= What you need to do =
Retype, word for word, every line from the one holding "narrower type reads" through the one holding "else if next =? 85 then (* 'U' *)" in the entries below, both included, and only those lines.

= Exercise inputs =
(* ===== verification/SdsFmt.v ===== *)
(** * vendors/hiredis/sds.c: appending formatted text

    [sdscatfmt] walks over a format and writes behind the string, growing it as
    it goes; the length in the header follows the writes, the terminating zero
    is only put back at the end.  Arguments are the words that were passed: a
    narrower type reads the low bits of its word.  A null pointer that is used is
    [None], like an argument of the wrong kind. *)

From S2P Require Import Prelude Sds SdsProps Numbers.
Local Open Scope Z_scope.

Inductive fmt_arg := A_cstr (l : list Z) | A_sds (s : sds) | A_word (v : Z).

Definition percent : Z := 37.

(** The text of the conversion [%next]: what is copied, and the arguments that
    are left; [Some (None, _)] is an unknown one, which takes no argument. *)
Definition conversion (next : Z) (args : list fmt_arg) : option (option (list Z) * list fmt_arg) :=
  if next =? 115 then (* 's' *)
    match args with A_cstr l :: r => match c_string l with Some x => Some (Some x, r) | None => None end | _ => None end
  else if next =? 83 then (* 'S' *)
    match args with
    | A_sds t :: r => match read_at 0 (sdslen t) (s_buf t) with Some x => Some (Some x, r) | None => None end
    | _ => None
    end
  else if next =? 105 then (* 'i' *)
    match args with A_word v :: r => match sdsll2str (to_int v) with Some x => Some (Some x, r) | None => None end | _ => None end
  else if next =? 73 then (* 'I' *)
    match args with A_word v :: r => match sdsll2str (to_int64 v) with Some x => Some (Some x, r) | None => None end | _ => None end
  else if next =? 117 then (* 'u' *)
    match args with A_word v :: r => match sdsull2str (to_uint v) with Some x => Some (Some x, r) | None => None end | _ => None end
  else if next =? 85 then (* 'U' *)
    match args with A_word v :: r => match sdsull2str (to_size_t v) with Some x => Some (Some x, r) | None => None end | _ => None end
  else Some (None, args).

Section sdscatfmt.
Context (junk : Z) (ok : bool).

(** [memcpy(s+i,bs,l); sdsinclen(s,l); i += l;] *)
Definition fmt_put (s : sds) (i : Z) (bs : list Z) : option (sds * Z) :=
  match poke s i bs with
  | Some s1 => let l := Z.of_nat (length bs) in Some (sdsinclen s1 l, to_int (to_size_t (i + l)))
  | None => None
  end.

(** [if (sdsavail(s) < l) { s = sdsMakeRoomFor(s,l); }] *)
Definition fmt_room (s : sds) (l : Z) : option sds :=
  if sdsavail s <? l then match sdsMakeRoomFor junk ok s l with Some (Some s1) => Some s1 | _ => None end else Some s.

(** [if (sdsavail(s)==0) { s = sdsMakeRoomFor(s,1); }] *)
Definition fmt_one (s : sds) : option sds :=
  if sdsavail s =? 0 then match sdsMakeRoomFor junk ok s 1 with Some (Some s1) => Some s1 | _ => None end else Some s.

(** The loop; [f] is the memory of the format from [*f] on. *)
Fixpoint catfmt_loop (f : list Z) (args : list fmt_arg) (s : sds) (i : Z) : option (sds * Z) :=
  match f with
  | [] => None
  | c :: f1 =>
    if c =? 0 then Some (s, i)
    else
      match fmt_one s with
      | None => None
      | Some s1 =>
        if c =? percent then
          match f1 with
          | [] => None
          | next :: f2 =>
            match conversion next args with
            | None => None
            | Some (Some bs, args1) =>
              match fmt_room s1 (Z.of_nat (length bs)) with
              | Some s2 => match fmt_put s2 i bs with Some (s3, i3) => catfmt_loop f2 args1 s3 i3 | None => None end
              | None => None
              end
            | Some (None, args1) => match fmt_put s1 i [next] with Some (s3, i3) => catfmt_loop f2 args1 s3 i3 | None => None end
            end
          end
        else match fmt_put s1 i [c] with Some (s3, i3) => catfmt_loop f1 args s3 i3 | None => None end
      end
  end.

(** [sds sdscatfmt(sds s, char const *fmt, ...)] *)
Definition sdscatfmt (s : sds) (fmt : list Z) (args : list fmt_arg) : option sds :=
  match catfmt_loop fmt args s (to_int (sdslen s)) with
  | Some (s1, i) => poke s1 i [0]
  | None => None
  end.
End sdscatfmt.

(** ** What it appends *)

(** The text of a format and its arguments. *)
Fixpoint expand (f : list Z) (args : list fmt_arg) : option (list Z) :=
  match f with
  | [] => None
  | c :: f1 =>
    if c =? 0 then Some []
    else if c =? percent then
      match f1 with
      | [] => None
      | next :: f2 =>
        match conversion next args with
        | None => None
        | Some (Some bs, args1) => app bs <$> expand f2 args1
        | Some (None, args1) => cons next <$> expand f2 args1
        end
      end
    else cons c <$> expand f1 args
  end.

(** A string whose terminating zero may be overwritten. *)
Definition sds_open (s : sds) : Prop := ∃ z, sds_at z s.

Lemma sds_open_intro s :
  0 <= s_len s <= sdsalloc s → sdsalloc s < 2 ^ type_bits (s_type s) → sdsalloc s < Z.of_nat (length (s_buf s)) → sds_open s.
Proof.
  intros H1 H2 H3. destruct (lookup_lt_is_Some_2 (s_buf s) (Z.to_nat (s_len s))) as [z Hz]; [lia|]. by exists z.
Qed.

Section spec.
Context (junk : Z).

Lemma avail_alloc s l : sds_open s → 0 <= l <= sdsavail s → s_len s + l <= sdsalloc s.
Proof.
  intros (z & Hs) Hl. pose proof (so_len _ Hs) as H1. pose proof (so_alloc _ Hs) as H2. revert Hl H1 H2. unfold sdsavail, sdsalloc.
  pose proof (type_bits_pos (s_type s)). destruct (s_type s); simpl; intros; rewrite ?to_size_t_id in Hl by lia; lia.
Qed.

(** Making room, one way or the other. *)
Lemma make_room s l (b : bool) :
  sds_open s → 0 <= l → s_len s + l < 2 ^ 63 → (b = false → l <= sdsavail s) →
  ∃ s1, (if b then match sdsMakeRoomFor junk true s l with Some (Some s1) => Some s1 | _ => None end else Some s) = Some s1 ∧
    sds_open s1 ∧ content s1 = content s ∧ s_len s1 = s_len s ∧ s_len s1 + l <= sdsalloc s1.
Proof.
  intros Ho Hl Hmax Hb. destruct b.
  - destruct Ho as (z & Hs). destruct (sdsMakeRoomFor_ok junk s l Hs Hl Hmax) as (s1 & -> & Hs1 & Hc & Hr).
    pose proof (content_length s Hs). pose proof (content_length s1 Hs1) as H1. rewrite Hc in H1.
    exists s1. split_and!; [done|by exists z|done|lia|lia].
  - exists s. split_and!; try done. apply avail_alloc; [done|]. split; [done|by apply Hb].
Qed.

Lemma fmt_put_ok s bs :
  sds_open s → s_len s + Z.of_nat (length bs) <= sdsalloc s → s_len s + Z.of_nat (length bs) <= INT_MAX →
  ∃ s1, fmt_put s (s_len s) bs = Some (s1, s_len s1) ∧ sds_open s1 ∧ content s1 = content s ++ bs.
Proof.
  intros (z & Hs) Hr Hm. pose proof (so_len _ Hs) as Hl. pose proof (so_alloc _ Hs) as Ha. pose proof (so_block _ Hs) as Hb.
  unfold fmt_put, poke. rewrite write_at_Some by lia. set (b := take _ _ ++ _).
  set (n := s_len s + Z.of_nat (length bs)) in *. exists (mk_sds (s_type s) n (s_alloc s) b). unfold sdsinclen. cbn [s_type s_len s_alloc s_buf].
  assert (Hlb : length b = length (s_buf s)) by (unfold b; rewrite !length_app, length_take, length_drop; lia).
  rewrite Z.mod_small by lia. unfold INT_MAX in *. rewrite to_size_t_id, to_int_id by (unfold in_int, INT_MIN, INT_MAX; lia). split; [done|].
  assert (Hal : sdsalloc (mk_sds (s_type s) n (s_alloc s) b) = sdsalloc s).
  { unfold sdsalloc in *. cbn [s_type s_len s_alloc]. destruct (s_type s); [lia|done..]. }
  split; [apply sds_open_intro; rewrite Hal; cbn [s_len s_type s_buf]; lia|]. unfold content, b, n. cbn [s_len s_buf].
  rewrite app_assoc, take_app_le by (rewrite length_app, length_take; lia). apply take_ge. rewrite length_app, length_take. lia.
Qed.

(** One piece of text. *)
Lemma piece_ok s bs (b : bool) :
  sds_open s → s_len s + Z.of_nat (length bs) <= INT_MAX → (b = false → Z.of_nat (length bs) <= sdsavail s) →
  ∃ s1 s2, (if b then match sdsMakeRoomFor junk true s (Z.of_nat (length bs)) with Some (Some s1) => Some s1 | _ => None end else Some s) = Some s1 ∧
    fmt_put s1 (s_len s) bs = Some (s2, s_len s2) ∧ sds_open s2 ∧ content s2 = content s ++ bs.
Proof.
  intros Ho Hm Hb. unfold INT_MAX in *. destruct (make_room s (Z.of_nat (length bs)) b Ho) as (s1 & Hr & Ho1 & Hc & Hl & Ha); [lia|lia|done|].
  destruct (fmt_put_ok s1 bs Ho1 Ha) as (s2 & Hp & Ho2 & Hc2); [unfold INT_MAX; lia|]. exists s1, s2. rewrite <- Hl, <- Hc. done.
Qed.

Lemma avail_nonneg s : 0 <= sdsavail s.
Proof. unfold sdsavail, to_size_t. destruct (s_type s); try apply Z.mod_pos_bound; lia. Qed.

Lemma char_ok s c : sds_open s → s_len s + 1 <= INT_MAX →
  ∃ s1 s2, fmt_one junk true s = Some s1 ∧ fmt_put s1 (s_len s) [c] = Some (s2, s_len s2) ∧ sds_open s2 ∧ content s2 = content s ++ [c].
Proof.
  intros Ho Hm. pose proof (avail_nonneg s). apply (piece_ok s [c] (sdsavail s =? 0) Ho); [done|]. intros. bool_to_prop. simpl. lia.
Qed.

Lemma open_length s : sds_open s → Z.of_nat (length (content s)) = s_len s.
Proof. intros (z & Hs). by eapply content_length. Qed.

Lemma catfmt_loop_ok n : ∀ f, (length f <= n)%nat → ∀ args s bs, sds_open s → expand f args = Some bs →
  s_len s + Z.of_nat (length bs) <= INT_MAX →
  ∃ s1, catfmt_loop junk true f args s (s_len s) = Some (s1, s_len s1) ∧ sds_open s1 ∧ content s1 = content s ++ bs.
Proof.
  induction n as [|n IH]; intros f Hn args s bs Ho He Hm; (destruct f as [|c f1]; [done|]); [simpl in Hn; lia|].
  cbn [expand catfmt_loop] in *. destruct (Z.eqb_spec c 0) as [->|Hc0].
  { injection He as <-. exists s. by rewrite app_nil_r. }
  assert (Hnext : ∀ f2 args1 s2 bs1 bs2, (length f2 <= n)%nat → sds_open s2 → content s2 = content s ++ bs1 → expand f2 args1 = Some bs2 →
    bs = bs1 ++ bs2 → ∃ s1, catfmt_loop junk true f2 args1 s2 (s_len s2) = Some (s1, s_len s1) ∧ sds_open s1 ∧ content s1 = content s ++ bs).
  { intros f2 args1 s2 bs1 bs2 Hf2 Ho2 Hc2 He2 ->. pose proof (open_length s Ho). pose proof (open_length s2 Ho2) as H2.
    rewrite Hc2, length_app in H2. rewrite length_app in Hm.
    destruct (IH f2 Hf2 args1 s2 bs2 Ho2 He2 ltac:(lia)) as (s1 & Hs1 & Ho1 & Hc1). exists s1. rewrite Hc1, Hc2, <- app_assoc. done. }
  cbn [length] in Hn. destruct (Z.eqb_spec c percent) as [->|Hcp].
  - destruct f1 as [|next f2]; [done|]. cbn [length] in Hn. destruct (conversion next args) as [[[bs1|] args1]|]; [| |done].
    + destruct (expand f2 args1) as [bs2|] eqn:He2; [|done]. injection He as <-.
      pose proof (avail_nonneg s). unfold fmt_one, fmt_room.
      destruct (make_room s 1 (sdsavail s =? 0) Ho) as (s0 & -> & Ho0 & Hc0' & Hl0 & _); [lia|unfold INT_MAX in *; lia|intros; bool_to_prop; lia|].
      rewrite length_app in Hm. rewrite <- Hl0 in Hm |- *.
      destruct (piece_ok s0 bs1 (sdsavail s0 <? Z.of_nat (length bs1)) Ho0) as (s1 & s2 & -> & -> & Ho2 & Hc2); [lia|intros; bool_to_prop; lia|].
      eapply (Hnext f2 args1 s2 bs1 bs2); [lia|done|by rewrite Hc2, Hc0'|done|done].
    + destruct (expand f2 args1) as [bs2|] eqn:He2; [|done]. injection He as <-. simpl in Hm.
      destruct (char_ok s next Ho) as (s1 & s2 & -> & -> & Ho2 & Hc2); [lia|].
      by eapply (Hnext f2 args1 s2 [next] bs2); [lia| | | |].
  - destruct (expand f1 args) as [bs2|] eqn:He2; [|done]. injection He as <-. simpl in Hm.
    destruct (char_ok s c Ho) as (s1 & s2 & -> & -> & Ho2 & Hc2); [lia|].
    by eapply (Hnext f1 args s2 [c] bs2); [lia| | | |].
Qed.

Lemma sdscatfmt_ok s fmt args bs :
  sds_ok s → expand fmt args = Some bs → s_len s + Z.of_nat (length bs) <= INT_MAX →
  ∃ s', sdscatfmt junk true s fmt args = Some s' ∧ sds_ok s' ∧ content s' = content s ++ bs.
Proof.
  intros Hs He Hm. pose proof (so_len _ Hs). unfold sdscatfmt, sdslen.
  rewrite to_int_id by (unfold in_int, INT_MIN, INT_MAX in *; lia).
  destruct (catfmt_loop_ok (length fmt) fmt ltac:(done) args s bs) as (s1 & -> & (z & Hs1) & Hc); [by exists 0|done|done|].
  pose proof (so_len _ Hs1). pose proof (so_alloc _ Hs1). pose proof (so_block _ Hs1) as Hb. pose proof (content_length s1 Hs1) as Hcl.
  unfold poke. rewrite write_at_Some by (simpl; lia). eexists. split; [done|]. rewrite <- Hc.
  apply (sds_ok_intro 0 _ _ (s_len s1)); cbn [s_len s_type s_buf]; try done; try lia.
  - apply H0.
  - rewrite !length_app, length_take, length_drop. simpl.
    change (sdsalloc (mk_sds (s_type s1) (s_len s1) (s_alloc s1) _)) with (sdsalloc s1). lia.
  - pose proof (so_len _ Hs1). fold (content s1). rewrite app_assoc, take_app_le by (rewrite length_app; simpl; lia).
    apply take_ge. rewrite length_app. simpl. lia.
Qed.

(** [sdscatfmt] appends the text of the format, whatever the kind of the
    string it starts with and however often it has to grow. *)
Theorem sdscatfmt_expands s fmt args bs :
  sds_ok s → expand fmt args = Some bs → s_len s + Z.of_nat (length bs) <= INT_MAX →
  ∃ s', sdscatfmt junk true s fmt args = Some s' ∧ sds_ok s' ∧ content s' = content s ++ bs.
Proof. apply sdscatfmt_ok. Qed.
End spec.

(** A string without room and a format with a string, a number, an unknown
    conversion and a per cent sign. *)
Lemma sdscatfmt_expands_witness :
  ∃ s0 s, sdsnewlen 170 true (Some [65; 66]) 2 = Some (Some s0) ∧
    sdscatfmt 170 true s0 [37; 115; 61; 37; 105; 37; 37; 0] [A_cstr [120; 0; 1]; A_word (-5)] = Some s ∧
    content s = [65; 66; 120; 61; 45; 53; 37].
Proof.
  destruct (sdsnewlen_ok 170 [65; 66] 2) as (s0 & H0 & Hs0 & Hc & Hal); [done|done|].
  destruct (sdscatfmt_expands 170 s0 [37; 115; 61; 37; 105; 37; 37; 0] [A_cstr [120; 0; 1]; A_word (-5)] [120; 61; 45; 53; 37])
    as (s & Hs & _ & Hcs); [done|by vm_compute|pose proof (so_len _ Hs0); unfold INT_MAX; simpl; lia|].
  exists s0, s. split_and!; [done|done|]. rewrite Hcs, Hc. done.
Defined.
* * *
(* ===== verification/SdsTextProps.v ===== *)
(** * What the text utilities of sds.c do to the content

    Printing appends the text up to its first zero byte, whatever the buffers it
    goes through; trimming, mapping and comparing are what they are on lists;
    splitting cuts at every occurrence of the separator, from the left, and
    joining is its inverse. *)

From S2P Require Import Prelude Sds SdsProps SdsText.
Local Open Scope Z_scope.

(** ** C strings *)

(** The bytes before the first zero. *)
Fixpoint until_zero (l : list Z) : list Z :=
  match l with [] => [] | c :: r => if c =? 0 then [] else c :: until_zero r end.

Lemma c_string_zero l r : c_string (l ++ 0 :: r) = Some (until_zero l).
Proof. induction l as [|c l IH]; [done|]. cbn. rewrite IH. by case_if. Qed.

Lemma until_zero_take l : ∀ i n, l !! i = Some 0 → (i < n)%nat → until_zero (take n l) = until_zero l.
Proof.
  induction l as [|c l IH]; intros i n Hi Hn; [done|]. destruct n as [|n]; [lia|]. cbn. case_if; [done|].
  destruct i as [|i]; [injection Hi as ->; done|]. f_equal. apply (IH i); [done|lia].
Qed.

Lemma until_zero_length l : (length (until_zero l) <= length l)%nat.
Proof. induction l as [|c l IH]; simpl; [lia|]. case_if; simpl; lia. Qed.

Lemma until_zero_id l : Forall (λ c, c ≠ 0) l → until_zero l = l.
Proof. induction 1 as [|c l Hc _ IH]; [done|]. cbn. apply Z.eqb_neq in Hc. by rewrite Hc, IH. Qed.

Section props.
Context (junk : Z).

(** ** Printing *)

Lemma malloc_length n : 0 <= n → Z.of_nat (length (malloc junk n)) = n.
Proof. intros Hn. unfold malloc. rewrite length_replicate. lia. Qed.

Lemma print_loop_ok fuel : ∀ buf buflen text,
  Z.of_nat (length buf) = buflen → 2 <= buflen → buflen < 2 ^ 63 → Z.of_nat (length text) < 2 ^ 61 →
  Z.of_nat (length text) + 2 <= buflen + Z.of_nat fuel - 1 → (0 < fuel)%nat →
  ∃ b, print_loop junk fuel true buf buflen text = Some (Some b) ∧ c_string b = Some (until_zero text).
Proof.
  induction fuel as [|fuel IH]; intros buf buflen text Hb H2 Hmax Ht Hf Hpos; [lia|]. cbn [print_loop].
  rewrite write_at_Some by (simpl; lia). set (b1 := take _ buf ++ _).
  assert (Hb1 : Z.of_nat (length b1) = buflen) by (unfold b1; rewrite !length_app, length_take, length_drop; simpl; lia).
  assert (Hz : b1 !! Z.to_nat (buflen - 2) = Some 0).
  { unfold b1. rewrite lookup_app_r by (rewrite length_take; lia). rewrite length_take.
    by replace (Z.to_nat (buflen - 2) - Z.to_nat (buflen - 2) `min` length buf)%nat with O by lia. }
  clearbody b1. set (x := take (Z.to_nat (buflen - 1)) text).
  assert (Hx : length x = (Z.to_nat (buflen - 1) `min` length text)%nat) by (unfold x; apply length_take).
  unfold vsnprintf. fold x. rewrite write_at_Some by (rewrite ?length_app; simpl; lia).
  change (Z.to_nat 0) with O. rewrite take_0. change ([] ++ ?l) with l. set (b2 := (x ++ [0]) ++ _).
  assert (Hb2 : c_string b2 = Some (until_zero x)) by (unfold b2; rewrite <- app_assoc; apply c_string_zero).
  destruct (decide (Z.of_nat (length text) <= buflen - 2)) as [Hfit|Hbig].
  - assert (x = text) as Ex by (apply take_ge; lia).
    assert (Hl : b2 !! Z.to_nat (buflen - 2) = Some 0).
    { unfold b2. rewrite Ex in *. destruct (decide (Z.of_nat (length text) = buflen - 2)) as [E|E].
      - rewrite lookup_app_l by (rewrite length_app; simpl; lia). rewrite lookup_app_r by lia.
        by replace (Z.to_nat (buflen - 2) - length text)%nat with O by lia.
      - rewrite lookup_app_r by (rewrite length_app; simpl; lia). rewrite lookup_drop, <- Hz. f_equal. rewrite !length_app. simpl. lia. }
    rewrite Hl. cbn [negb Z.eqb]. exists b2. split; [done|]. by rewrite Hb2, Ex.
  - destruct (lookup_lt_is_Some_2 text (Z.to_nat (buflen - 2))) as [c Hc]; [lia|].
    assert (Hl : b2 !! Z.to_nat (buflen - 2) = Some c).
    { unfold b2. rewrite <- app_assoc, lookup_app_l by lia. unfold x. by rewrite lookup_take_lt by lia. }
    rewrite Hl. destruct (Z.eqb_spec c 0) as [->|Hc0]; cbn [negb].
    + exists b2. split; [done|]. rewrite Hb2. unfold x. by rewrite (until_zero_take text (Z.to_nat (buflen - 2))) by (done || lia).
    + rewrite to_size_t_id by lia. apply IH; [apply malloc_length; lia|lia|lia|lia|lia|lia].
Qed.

= Output of the exercise =
    narrower type reads the low bits of its word.  A null pointer that is used is
    [None], like an argument of the wrong kind. *)

From S2P Require Import Prelude Sds SdsProps Numbers.
Local Open Scope Z_scope.

Inductive fmt_arg := A_cstr (l : list Z) | A_sds (s : sds) | A_word (v : Z).

Definition percent : Z := 37.

(** The text of the conversion [%next]: what is copied, and the arguments that
    are left; [Some (None, _)] is an unknown one, which takes no argument. *)
Definition conversion (next : Z) (args : list fmt_arg) : option (option (list Z) * list fmt_arg) :=
  if next =? 115 then (* 's' *)
    match args with A_cstr l :: r => match c_string l with Some x => Some (Some x, r) | None => None end | _ => None end
  else if next =? 83 then (* 'S' *)
    match args with
    | A_sds t :: r => match read_at 0 (sdslen t) (s_buf t) with Some x => Some (Some x, r) | None => None end
    | _ => None
    end
  else if next =? 105 then (* 'i' *)
    match args with A_word v :: r => match sdsll2str (to_int v) with Some x => Some (Some x, r) | None => None end | _ => None end
  else if next =? 73 then (* 'I' *)
    match args with A_word v :: r => match sdsll2str (to_int64 v) with Some x => Some (Some x, r) | None => None end | _ => None end
  else if next =? 117 then (* 'u' *)
    match args with A_word v :: r => match sdsull2str (to_uint v) with Some x => Some (Some x, r) | None => None end | _ => None end
  else if next =? 85 then (* 'U' *)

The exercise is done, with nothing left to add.